About this task: Return exactly the lines below, starting with the one that has "(** C7. On the" and going on through the one that has "A) = vec (-1) 0".

Stored records:
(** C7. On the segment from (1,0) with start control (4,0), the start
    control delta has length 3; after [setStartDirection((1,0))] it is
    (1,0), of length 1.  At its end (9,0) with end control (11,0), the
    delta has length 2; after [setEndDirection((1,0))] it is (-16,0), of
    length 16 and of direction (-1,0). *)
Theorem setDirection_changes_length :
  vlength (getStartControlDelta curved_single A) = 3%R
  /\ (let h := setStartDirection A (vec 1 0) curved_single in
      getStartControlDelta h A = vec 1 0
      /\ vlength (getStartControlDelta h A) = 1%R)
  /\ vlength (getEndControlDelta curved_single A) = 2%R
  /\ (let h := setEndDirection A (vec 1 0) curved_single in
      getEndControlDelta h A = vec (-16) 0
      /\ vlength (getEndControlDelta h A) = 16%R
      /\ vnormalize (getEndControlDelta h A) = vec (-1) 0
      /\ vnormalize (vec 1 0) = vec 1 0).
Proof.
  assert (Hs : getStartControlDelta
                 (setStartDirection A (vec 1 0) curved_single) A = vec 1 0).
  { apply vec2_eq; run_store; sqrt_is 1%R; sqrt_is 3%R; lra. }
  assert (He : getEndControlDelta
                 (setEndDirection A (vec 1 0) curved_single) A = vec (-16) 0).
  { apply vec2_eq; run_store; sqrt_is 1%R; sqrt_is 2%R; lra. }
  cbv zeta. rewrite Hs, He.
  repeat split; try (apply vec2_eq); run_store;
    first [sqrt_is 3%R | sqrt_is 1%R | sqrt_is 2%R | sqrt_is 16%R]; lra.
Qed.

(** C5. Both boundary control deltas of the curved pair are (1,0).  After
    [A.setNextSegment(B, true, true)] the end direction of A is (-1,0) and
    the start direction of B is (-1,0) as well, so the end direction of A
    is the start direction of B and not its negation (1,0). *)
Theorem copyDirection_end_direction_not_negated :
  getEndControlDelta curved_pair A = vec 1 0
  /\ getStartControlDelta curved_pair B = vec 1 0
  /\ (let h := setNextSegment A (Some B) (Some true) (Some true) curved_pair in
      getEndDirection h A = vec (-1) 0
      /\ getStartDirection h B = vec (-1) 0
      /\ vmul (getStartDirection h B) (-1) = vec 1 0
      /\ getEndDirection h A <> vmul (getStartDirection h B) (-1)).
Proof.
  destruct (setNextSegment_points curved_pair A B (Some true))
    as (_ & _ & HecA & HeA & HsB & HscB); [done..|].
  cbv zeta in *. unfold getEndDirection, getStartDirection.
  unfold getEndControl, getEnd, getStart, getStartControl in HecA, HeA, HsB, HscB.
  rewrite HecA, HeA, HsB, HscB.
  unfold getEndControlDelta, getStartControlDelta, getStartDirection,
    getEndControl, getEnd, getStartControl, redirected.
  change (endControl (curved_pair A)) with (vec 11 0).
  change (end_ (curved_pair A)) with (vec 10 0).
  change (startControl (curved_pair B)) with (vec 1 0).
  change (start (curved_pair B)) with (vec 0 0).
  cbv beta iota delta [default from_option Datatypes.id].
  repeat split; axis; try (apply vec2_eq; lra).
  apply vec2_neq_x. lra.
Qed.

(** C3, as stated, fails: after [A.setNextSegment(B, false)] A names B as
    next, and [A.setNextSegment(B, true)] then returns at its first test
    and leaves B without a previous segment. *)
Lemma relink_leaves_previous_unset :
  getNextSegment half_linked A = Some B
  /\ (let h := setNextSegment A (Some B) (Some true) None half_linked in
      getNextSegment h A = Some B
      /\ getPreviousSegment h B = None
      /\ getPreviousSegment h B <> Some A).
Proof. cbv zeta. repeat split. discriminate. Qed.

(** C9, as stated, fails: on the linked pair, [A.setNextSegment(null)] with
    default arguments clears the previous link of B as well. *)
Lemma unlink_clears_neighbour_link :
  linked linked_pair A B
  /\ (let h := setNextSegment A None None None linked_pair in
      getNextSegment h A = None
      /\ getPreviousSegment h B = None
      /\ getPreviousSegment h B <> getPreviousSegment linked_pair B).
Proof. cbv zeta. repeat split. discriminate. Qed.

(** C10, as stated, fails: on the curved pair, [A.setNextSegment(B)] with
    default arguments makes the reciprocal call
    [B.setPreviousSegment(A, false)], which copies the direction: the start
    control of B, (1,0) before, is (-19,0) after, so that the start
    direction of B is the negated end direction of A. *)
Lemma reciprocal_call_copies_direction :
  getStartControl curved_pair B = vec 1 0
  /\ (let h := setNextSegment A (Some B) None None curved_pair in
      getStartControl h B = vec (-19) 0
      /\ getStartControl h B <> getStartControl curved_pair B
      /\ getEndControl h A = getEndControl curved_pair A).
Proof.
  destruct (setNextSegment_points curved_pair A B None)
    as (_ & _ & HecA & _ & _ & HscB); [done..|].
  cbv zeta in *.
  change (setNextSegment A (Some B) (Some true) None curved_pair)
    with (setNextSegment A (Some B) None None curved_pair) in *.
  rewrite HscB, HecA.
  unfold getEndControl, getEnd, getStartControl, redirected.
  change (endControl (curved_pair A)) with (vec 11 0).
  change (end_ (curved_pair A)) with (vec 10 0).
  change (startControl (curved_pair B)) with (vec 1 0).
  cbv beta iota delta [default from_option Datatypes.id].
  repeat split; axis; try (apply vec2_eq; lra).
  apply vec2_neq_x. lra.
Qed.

--

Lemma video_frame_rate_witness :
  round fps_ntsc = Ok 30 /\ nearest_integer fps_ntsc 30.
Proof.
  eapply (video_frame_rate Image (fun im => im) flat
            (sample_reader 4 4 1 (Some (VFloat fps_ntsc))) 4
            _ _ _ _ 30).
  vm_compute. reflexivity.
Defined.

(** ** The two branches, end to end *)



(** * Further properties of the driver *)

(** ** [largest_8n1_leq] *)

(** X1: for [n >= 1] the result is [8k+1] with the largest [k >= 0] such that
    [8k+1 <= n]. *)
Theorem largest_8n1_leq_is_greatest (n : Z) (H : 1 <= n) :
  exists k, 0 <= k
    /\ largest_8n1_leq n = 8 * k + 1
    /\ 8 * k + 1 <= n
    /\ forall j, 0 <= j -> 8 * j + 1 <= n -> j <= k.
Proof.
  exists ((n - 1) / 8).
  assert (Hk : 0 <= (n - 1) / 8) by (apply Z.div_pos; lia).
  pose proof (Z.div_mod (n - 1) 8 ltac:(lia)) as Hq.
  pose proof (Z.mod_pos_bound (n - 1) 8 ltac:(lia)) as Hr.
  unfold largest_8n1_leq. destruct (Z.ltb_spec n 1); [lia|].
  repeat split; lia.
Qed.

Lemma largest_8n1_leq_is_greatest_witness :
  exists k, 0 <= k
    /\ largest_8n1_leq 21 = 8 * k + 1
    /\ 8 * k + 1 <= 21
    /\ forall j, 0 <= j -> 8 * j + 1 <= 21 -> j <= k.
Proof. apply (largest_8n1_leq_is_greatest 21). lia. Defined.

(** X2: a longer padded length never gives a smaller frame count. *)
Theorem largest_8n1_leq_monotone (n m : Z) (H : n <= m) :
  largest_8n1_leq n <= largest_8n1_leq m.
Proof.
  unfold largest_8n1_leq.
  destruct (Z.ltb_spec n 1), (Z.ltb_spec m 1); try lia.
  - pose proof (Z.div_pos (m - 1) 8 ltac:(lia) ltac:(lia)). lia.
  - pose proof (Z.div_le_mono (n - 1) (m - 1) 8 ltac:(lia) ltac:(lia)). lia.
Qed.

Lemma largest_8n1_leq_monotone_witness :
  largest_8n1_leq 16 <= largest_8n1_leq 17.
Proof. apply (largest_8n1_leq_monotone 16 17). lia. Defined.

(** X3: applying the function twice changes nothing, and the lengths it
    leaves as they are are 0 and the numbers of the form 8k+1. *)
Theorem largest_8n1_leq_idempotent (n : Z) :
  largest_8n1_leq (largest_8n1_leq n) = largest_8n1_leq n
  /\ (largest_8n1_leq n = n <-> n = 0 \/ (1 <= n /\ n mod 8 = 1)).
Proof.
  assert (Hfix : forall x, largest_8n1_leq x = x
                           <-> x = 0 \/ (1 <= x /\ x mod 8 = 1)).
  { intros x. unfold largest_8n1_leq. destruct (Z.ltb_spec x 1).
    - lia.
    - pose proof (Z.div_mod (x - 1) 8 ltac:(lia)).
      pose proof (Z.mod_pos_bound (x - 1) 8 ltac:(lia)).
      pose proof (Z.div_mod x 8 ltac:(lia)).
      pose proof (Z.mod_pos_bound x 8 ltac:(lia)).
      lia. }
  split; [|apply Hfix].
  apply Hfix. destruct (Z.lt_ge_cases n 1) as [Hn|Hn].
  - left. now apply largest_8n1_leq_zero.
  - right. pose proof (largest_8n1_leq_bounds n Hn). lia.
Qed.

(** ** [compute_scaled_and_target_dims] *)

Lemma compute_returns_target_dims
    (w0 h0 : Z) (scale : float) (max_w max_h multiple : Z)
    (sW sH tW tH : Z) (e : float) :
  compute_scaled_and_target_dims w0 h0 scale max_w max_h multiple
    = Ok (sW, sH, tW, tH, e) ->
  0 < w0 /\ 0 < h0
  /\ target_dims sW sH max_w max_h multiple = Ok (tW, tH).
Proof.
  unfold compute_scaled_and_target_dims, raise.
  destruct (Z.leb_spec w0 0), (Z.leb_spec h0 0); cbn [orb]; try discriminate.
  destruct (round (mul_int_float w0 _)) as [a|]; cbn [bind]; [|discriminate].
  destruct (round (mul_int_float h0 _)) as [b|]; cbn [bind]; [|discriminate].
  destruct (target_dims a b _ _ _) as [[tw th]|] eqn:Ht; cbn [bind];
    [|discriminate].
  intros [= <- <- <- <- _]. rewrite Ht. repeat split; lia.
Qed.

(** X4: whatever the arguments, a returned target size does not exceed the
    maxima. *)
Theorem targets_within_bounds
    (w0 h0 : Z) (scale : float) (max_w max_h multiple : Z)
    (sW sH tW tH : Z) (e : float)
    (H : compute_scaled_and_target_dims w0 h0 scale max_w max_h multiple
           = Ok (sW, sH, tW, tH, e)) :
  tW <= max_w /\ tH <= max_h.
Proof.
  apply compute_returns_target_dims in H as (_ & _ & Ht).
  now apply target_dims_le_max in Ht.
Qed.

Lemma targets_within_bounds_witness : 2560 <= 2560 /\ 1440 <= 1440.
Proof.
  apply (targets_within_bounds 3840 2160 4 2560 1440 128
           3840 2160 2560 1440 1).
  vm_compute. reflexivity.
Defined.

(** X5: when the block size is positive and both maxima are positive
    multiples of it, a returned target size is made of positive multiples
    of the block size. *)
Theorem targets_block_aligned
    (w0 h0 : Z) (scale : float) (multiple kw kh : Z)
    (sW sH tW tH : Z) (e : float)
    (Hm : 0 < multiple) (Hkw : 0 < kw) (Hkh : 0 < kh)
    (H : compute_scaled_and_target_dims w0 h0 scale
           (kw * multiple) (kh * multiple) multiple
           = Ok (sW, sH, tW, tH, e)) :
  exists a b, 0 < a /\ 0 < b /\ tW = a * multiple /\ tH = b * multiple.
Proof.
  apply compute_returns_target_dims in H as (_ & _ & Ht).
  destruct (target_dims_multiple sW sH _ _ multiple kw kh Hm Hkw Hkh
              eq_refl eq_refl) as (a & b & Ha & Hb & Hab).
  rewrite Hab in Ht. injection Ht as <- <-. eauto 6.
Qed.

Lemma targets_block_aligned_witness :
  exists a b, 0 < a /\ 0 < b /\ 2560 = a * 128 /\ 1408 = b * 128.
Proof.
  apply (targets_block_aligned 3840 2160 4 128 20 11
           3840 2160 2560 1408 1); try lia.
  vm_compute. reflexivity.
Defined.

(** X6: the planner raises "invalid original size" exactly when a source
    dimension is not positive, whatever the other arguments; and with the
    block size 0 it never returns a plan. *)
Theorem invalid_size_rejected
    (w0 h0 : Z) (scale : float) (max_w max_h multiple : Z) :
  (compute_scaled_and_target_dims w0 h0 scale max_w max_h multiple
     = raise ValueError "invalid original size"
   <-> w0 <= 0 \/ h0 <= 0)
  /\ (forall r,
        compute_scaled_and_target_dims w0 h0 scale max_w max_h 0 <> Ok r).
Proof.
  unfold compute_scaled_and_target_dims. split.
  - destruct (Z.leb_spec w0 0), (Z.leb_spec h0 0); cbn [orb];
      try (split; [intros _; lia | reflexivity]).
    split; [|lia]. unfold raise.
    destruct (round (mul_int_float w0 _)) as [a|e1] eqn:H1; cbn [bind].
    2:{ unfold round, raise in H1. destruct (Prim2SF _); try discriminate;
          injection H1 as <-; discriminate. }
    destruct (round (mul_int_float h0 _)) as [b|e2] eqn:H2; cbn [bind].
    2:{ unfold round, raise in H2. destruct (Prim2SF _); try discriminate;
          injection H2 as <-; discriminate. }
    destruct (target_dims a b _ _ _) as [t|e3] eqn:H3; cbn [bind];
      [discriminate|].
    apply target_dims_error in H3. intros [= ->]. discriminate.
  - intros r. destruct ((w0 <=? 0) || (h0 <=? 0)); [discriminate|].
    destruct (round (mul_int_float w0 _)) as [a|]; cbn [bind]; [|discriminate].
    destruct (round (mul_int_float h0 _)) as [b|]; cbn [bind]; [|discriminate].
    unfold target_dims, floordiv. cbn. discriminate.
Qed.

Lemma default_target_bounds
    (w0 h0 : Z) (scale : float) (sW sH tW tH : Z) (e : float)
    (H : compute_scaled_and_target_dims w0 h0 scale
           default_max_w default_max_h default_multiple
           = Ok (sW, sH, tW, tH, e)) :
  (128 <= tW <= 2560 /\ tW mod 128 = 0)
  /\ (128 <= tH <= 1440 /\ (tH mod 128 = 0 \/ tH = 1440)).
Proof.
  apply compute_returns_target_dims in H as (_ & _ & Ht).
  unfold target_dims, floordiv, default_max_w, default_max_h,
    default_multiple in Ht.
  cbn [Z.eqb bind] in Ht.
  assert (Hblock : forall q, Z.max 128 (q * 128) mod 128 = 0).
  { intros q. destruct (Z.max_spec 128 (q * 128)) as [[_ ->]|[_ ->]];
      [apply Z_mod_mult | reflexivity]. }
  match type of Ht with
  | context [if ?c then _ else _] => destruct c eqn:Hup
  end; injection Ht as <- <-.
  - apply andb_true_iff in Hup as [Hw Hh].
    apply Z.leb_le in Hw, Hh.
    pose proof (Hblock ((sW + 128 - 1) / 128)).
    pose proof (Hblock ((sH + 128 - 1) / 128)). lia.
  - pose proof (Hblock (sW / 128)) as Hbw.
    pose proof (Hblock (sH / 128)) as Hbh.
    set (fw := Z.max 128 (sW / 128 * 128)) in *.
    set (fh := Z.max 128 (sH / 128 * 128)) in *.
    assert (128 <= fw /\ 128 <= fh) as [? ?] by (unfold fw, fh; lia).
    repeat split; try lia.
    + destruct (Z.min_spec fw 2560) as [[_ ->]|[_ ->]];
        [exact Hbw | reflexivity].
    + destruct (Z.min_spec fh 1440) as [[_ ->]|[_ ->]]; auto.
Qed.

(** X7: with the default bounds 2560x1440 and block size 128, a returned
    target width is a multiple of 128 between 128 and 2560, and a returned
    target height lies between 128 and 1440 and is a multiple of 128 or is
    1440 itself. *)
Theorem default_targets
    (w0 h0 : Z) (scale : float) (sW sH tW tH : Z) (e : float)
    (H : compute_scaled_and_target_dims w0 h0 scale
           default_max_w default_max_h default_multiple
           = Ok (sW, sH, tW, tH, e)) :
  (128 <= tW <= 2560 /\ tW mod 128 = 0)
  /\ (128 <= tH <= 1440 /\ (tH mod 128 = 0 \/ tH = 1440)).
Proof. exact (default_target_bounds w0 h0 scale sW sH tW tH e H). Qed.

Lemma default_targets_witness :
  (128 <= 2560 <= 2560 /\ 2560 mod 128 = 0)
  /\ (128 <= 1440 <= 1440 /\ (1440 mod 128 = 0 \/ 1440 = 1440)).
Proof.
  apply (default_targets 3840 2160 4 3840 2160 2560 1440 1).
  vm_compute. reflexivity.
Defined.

...

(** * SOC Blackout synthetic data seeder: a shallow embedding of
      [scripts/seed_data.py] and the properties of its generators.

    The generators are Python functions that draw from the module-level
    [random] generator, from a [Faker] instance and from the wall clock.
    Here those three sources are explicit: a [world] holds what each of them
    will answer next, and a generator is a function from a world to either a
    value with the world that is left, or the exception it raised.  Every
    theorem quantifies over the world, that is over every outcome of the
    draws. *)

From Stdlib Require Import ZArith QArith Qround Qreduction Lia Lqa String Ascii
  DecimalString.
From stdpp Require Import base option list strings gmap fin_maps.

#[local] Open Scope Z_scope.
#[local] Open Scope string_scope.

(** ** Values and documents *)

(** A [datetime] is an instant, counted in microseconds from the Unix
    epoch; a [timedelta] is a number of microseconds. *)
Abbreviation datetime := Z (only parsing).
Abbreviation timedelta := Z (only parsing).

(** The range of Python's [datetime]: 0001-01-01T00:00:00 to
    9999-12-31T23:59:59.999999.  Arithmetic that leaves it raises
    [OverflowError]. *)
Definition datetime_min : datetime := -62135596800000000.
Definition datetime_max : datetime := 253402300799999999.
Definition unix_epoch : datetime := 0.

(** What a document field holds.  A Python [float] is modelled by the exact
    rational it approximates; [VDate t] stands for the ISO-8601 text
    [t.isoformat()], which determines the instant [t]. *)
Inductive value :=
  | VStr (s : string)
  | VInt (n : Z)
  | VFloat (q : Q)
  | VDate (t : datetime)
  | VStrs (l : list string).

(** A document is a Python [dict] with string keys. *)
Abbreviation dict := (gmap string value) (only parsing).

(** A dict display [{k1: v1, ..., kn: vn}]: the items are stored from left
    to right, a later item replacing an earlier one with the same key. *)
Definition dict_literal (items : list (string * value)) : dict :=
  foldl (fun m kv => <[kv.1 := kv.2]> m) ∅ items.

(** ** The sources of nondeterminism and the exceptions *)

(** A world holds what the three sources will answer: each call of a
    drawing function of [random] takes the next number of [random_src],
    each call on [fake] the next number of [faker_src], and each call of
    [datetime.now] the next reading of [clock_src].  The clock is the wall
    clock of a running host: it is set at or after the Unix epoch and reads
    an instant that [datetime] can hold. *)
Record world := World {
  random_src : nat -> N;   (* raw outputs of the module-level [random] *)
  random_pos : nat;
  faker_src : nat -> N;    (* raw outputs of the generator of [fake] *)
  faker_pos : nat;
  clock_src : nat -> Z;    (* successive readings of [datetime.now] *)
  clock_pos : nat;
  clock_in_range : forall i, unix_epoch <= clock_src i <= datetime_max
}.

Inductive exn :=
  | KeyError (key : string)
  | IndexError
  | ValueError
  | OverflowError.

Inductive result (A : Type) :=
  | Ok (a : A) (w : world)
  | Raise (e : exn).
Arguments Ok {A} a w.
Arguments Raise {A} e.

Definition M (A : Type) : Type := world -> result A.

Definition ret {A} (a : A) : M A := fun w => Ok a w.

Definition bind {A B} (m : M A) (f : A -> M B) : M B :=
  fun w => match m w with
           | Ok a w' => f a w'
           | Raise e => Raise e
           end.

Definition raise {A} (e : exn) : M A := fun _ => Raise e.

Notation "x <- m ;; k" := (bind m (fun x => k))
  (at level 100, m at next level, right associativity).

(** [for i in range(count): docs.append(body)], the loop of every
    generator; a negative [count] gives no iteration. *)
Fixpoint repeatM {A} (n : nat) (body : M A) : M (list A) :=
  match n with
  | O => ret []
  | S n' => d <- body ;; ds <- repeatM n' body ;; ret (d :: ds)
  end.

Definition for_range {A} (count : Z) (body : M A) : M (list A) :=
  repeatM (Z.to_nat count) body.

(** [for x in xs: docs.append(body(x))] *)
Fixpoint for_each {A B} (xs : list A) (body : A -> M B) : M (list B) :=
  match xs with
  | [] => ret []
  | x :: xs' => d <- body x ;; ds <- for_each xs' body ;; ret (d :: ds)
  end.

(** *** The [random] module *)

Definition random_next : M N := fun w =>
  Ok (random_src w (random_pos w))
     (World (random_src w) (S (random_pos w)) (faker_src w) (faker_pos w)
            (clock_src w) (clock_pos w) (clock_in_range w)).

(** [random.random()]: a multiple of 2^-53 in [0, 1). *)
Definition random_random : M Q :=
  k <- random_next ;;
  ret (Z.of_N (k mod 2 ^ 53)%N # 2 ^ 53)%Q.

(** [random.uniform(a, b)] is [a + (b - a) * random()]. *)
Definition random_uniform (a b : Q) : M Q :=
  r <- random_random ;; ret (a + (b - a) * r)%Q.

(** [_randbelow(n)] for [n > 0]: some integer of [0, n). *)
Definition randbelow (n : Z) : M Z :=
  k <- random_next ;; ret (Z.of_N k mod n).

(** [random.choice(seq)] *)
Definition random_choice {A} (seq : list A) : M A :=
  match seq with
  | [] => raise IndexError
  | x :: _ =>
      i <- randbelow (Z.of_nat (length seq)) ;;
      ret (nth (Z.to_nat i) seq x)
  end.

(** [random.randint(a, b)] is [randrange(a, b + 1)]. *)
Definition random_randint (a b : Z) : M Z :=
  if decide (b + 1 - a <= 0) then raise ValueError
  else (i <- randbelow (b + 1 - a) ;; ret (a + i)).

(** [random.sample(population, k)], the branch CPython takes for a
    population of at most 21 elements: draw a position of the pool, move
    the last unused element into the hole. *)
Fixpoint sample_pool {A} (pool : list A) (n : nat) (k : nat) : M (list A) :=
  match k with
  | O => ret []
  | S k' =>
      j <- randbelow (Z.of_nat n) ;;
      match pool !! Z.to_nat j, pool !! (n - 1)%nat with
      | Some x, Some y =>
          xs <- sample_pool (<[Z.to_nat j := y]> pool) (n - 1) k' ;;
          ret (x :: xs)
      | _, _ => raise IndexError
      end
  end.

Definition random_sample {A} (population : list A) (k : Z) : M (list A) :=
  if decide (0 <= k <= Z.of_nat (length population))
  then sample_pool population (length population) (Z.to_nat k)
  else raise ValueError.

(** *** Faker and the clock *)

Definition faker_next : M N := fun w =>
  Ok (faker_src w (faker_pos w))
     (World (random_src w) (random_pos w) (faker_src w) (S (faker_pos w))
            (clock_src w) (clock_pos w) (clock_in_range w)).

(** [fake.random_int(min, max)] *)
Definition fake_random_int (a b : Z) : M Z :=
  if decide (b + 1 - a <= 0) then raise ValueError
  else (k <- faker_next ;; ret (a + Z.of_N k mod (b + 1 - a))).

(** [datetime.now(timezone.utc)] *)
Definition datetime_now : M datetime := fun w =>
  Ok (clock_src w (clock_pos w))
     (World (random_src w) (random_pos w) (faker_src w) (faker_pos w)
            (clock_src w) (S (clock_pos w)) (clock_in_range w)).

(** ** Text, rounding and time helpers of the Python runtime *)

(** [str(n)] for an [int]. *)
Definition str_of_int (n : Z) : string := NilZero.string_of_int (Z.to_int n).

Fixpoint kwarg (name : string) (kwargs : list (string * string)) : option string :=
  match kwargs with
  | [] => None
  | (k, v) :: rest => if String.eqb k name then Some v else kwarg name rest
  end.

Solution:
(** C7. On the segment from (1,0) with start control (4,0), the start
    control delta has length 3; after [setStartDirection((1,0))] it is
    (1,0), of length 1.  At its end (9,0) with end control (11,0), the
    delta has length 2; after [setEndDirection((1,0))] it is (-16,0), of
    length 16 and of direction (-1,0). *)
Theorem setDirection_changes_length :
  vlength (getStartControlDelta curved_single A) = 3%R
  /\ (let h := setStartDirection A (vec 1 0) curved_single in
      getStartControlDelta h A = vec 1 0
      /\ vlength (getStartControlDelta h A) = 1%R)
  /\ vlength (getEndControlDelta curved_single A) = 2%R
  /\ (let h := setEndDirection A (vec 1 0) curved_single in
      getEndControlDelta h A = vec (-16) 0
      /\ vlength (getEndControlDelta h A) = 16%R
      /\ vnormalize (getEndControlDelta h A) = vec (-1) 0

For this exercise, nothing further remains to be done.